Content starts

(** X5.  On an empty queue, reached by any run of the non-blocking
    interface, [DequeueNextBlocking] marks the slot at [tail_index_] and goes
    to sleep on its [valid] word.  An [Enqueue] then returns true and issues
    one [FUTEX_WAKE] on that word.  The consumer, resumed, returns the value
    and leaves the system that the same [Enqueue] followed by a [DequeueNext]
    leaves, but for the two system calls. *)
Theorem blocking_dequeue_handoff raw cs src_int item :
  raw_block sizeof_T raw ->
  Forall (nonblocking sizeof_T) cs ->
  exists s0 rs s,
    MpscQueue (Some raw) = Returns tt s0
    /\ run sizeof_T value_addr cs s0 = Returns rs s
    /\ (write_length (queue_ s) = 0 ->
        let word := node_valid (Z.to_nat (tail_index_ s)) in
        exists s1 s2 x sa sb,
          DequeueNextBlocking s = Sleeps s1
          /\ reader_asleep s1 = true
          /\ syscalls s1 = [FUTEX_WAIT word 2]
          /\ Enqueue sizeof_T value_addr src_int item s1 = Returns true s2
          /\ syscalls s2 = [FUTEX_WAIT word 2; FUTEX_WAKE word 1]
          /\ Enqueue sizeof_T value_addr src_int item s = Returns true sa
          /\ DequeueNext sa = Returns (Some x) sb
          /\ resume_reader s2
             = Returns x (log (FUTEX_WAKE word 1) (log (FUTEX_WAIT word 2) sb))).
Proof.
  intros Hraw Hcs. pose proof capacity_eq as HC.
  destruct (history raw cs Hraw Hcs)
    as (s0 & rs & s & E & D & Hnew & Hrun & Hs & Hsys & Hws & Hawake).
  exists s0, rs, s. split; [exact Hnew|]. split; [exact Hrun|].
  intros Hempty word.
  pose proof (shape_window _ _ _ Hs) as Hwin.
  pose proof (shape_write_length _ _ _ Hs) as Hwl.
  assert (E = D) as -> by lia.
  pose proof (shape_tail _ _ _ Hs) as Htail.
  pose proof (shape_head _ _ _ Hs) as Hhead.
  pose proof (ring_index D) as Hi.
  destruct (shape_lookup s D D (D mod kQueueCapacity) Hs Hi)
    as (node & Hnode & Hv & _).
  rewrite occupied_none in Hv.
  assert (Z.to_nat (D mod kQueueCapacity) < length (array (queue_ s)))%nat
    as Hlt by (apply lookup_lt_Some in Hnode; exact Hnode).
  subst word. rewrite Htail.
  set (i := Z.to_nat (D mod kQueueCapacity)) in *.
  set (s1 := set_reader_asleep true
               (log (FUTEX_WAIT (node_valid i) 2)
                  (with_node i (set_valid 2 node) s))).
  assert (DequeueNextBlocking s = Sleeps s1) as Hsleep.
  { rewrite (DequeueNextBlocking_sleeps s node); rewrite ?Htail;
      [reflexivity | exact Hnode | exact Hv]. }
  assert (array (queue_ s1) !! Z.to_nat (head_index (queue_ s1))
          = Some (set_valid 2 node)) as Hnode1.
  { subst s1. cbn [queue_ set_reader_asleep log with_node with_queue
                   head_index set_array array].
    rewrite Hhead. apply list_lookup_insert_eq. exact Hlt. }
  pose proof (Enqueue_marked src_int item s1 (set_valid 2 node)) as Henq1.
  unfold s1 in Henq1.
  cbn [queue_ set_reader_asleep log with_node with_queue head_index
       set_array array write_length reader_asleep tail_index_ valid set_valid
       value write_waiters] in Henq1.
  rewrite Hwl, Hhead, Htail in Henq1. fold i in Henq1.
  specialize (Henq1 ltac:(lia) Hi).
  match type of Henq1 with
  | ?A -> _ => assert A as Ha by (apply list_lookup_insert_eq; exact Hlt)
  end.
  specialize (Henq1 Ha eq_refl eq_refl eq_refl). clear Ha.
  match type of Henq1 with _ = Returns true ?t => set (s2 := t) in * end.
  pose proof (Enqueue_free sizeof_T value_addr src_int item s node) as Henq.
  rewrite Hwl, Hhead in Henq. fold i in Henq.
  specialize (Henq ltac:(lia) Hi Hnode Hv).
  match type of Henq with _ = Returns true ?t => set (sa := t) in * end.
  assert (array (queue_ sa) !! Z.to_nat (tail_index_ sa)
          = Some {| value :=
                      internal.VolatileCopy (value_addr i) src_int (value node)
                        item (Z.of_nat sizeof_T);
                    valid := 1;
                    write_waiters :=
                      Word.halves (Word.low_half (write_waiters node) + 1)
                        (Word.high_half (write_waiters node)) |}) as Hna.
  { subst sa. cbn [queue_ with_node with_queue array set_array tail_index_].
    rewrite Htail. apply list_lookup_insert_eq. exact Hlt. }
  pose proof (DequeueNext_published sa
                {| value :=
                      internal.VolatileCopy (value_addr i) src_int (value node)
                        item (Z.of_nat sizeof_T);
                    valid := 1;
                    write_waiters :=
                      Word.halves (Word.low_half (write_waiters node) + 1)
                        (Word.high_half (write_waiters node)) |}) as Hdeq.
  specialize (Hdeq ltac:(subst sa; cbn; rewrite Htail; exact Hi)
                   ltac:(subst sa; cbn; lia) Hna eq_refl).
  cbn [value] in Hdeq.
  match type of Hdeq with _ = Returns _ ?t => set (sb := t) in * end.
  destruct (resume_reader_published s2
              {| value :=
                   internal.VolatileCopy (value_addr i) src_int (value node)
                     item (Z.of_nat sizeof_T);
                 valid := 1;
                 write_waiters :=
                   Word.halves (Word.low_half (write_waiters node) + 1)
                     (Word.high_half (write_waiters node)) |})
    as (s' & Hdeq2 & Hresume).
  { subst s2 s1. cbn. rewrite Htail. exact Hi. }
  { subst s2 s1. cbn. lia. }
  { subst s2 s1. cbn [queue_ log with_node with_queue array set_array
                      tail_index_ set_reader_asleep].
    rewrite Htail. apply list_lookup_insert_eq.
    cbn; rewrite ?length_insert; exact Hlt. }
  { reflexivity. }
  exists s1, s2, (internal.VolatileCopy (value_addr i) src_int (value node)
                    item (Z.of_nat sizeof_T)), sa, sb.
  split; [exact Hsleep|]. split; [reflexivity|].
  split; [subst s1; cbn; rewrite Hsys; reflexivity|].
  split; [exact Henq1|].
  split; [subst s2 s1; cbn; rewrite Hsys; reflexivity|].
  split; [exact Henq|]. split; [exact Hdeq|].
  cbn [value] in Hresume. rewrite Hresume. f_equal.
  rewrite (DequeueNext_published s2
             {| value :=
                      internal.VolatileCopy (value_addr i) src_int (value node)
                        item (Z.of_nat sizeof_T);
                    valid := 1;
                    write_waiters :=
                      Word.halves (Word.low_half (write_waiters node) + 1)
                        (Word.high_half (write_waiters node)) |}) in Hdeq2.
  - apply Returns_state in Hdeq2. subst s'.
    subst sb sa s2 s1.
    clear -Hawake. destruct s as [[a wl h b] t r w l].
    cbn [reader_asleep] in Hawake. subst r.
    cbv [log set_reader_asleep with_queue set_tail_index with_node set_array
         set_write_length set_head_index queue_ tail_index_ reader_asleep
         writers syscalls array write_length head_index blocked_threads
         value valid write_waiters].
    rewrite !list_insert_insert_eq. reflexivity.
  - subst s2 s1. cbn. rewrite Htail. exact Hi.
  - subst s2 s1. cbn. lia.
  - subst s2 s1. cbn [queue_ log with_node with_queue array set_array
                      tail_index_ set_reader_asleep].
    rewrite Htail. apply list_lookup_insert_eq.
    cbn; rewrite ?length_insert; exact Hlt.
  - reflexivity.
Qed.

Content ends

◆ **EXERCISE DETAILS**:
Word for word, quote all of the data above.

◆ **ANSWER**:
(** X5.  On an empty queue, reached by any run of the non-blocking
    interface, [DequeueNextBlocking] marks the slot at [tail_index_] and goes
    to sleep on its [valid] word.  An [Enqueue] then returns true and issues
    one [FUTEX_WAKE] on that word.  The consumer, resumed, returns the value
    and leaves the system that the same [Enqueue] followed by a [DequeueNext]
    leaves, but for the two system calls. *)
Theorem blocking_dequeue_handoff raw cs src_int item :
  raw_block sizeof_T raw ->
  Forall (nonblocking sizeof_T) cs ->
  exists s0 rs s,
    MpscQueue (Some raw) = Returns tt s0
    /\ run sizeof_T value_addr cs s0 = Returns rs s
    /\ (write_length (queue_ s) = 0 ->
        let word := node_valid (Z.to_nat (tail_index_ s)) in
        exists s1 s2 x sa sb,
          DequeueNextBlocking s = Sleeps s1
          /\ reader_asleep s1 = true
          /\ syscalls s1 = [FUTEX_WAIT word 2]
          /\ Enqueue sizeof_T value_addr src_int item s1 = Returns true s2
          /\ syscalls s2 = [FUTEX_WAIT word 2; FUTEX_WAKE word 1]
          /\ Enqueue sizeof_T value_addr src_int item s = Returns true sa
          /\ DequeueNext sa = Returns (Some x) sb
          /\ resume_reader s2
             = Returns x (log (FUTEX_WAKE word 1) (log (FUTEX_WAIT word 2) sb))).
Proof.
  intros Hraw Hcs. pose proof capacity_eq as HC.
  destruct (history raw cs Hraw Hcs)
    as (s0 & rs & s & E & D & Hnew & Hrun & Hs & Hsys & Hws & Hawake).
  exists s0, rs, s. split; [exact Hnew|]. split; [exact Hrun|].
  intros Hempty word.
  pose proof (shape_window _ _ _ Hs) as Hwin.
  pose proof (shape_write_length _ _ _ Hs) as Hwl.
  assert (E = D) as -> by lia.
  pose proof (shape_tail _ _ _ Hs) as Htail.
  pose proof (shape_head _ _ _ Hs) as Hhead.
  pose proof (ring_index D) as Hi.
  destruct (shape_lookup s D D (D mod kQueueCapacity) Hs Hi)
    as (node & Hnode & Hv & _).
  rewrite occupied_none in Hv.
  assert (Z.to_nat (D mod kQueueCapacity) < length (array (queue_ s)))%nat
    as Hlt by (apply lookup_lt_Some in Hnode; exact Hnode).
  subst word. rewrite Htail.
  set (i := Z.to_nat (D mod kQueueCapacity)) in *.
  set (s1 := set_reader_asleep true
               (log (FUTEX_WAIT (node_valid i) 2)
                  (with_node i (set_valid 2 node) s))).
  assert (DequeueNextBlocking s = Sleeps s1) as Hsleep.
  { rewrite (DequeueNextBlocking_sleeps s node); rewrite ?Htail;
      [reflexivity | exact Hnode | exact Hv]. }
  assert (array (queue_ s1) !! Z.to_nat (head_index (queue_ s1))
          = Some (set_valid 2 node)) as Hnode1.
  { subst s1. cbn [queue_ set_reader_asleep log with_node with_queue
                   head_index set_array array].
    rewrite Hhead. apply list_lookup_insert_eq. exact Hlt. }
  pose proof (Enqueue_marked src_int item s1 (set_valid 2 node)) as Henq1.
  unfold s1 in Henq1.
  cbn [queue_ set_reader_asleep log with_node with_queue head_index
       set_array array write_length reader_asleep tail_index_ valid set_valid
       value write_waiters] in Henq1.
  rewrite Hwl, Hhead, Htail in Henq1. fold i in Henq1.
  specialize (Henq1 ltac:(lia) Hi).
  match type of Henq1 with
  | ?A -> _ => assert A as Ha by (apply list_lookup_insert_eq; exact Hlt)
  end.
  specialize (Henq1 Ha eq_refl eq_refl eq_refl). clear Ha.
  match type of Henq1 with _ = Returns true ?t => set (s2 := t) in * end.
  pose proof (Enqueue_free sizeof_T value_addr src_int item s node) as Henq.
  rewrite Hwl, Hhead in Henq. fold i in Henq.
  specialize (Henq ltac:(lia) Hi Hnode Hv).
  match type of Henq with _ = Returns true ?t => set (sa := t) in * end.
  assert (array (queue_ sa) !! Z.to_nat (tail_index_ sa)
          = Some {| value :=
                      internal.VolatileCopy (value_addr i) src_int (value node)
                        item (Z.of_nat sizeof_T);
                    valid := 1;
                    write_waiters :=
                      Word.halves (Word.low_half (write_waiters node) + 1)
                        (Word.high_half (write_waiters node)) |}) as Hna.
  { subst sa. cbn [queue_ with_node with_queue array set_array tail_index_].
    rewrite Htail. apply list_lookup_insert_eq. exact Hlt. }
  pose proof (DequeueNext_published sa
                {| value :=
                      internal.VolatileCopy (value_addr i) src_int (value node)
                        item (Z.of_nat sizeof_T);
                    valid := 1;
                    write_waiters :=
                      Word.halves (Word.low_half (write_waiters node) + 1)
                        (Word.high_half (write_waiters node)) |}) as Hdeq.
  specialize (Hdeq ltac:(subst sa; cbn; rewrite Htail; exact Hi)
                   ltac:(subst sa; cbn; lia) Hna eq_refl).
  cbn [value] in Hdeq.
  match type of Hdeq with _ = Returns _ ?t => set (sb := t) in * end.
  destruct (resume_reader_published s2
              {| value :=
                   internal.VolatileCopy (value_addr i) src_int (value node)
                     item (Z.of_nat sizeof_T);
                 valid := 1;
                 write_waiters :=
                   Word.halves (Word.low_half (write_waiters node) + 1)
                     (Word.high_half (write_waiters node)) |})
    as (s' & Hdeq2 & Hresume).
  { subst s2 s1. cbn. rewrite Htail. exact Hi. }
  { subst s2 s1. cbn. lia. }
  { subst s2 s1. cbn [queue_ log with_node with_queue array set_array
                      tail_index_ set_reader_asleep].
    rewrite Htail. apply list_lookup_insert_eq.
    cbn; rewrite ?length_insert; exact Hlt. }
  { reflexivity. }
  exists s1, s2, (internal.VolatileCopy (value_addr i) src_int (value node)
                    item (Z.of_nat sizeof_T)), sa, sb.
  split; [exact Hsleep|]. split; [reflexivity|].
  split; [subst s1; cbn; rewrite Hsys; reflexivity|].
  split; [exact Henq1|].
  split; [subst s2 s1; cbn; rewrite Hsys; reflexivity|].
  split; [exact Henq|]. split; [exact Hdeq|].
  cbn [value] in Hresume. rewrite Hresume. f_equal.
  rewrite (DequeueNext_published s2
             {| value :=
                      internal.VolatileCopy (value_addr i) src_int (value node)
                        item (Z.of_nat sizeof_T);
                    valid := 1;
                    write_waiters :=
                      Word.halves (Word.low_half (write_waiters node) + 1)
                        (Word.high_half (write_waiters node)) |}) in Hdeq2.
  - apply Returns_state in Hdeq2. subst s'.
    subst sb sa s2 s1.
    clear -Hawake. destruct s as [[a wl h b] t r w l].
    cbn [reader_asleep] in Hawake. subst r.
    cbv [log set_reader_asleep with_queue set_tail_index with_node set_array
         set_write_length set_head_index queue_ tail_index_ reader_asleep
         writers syscalls array write_length head_index blocked_threads
         value valid write_waiters].
    rewrite !list_insert_insert_eq. reflexivity.
  - subst s2 s1. cbn. rewrite Htail. exact Hi.
  - subst s2 s1. cbn. lia.
  - subst s2 s1. cbn [queue_ log with_node with_queue array set_array
                      tail_index_ set_reader_asleep].
    rewrite Htail. apply list_lookup_insert_eq.
    cbn; rewrite ?length_insert; exact Hlt.
  - reflexivity.
Qed.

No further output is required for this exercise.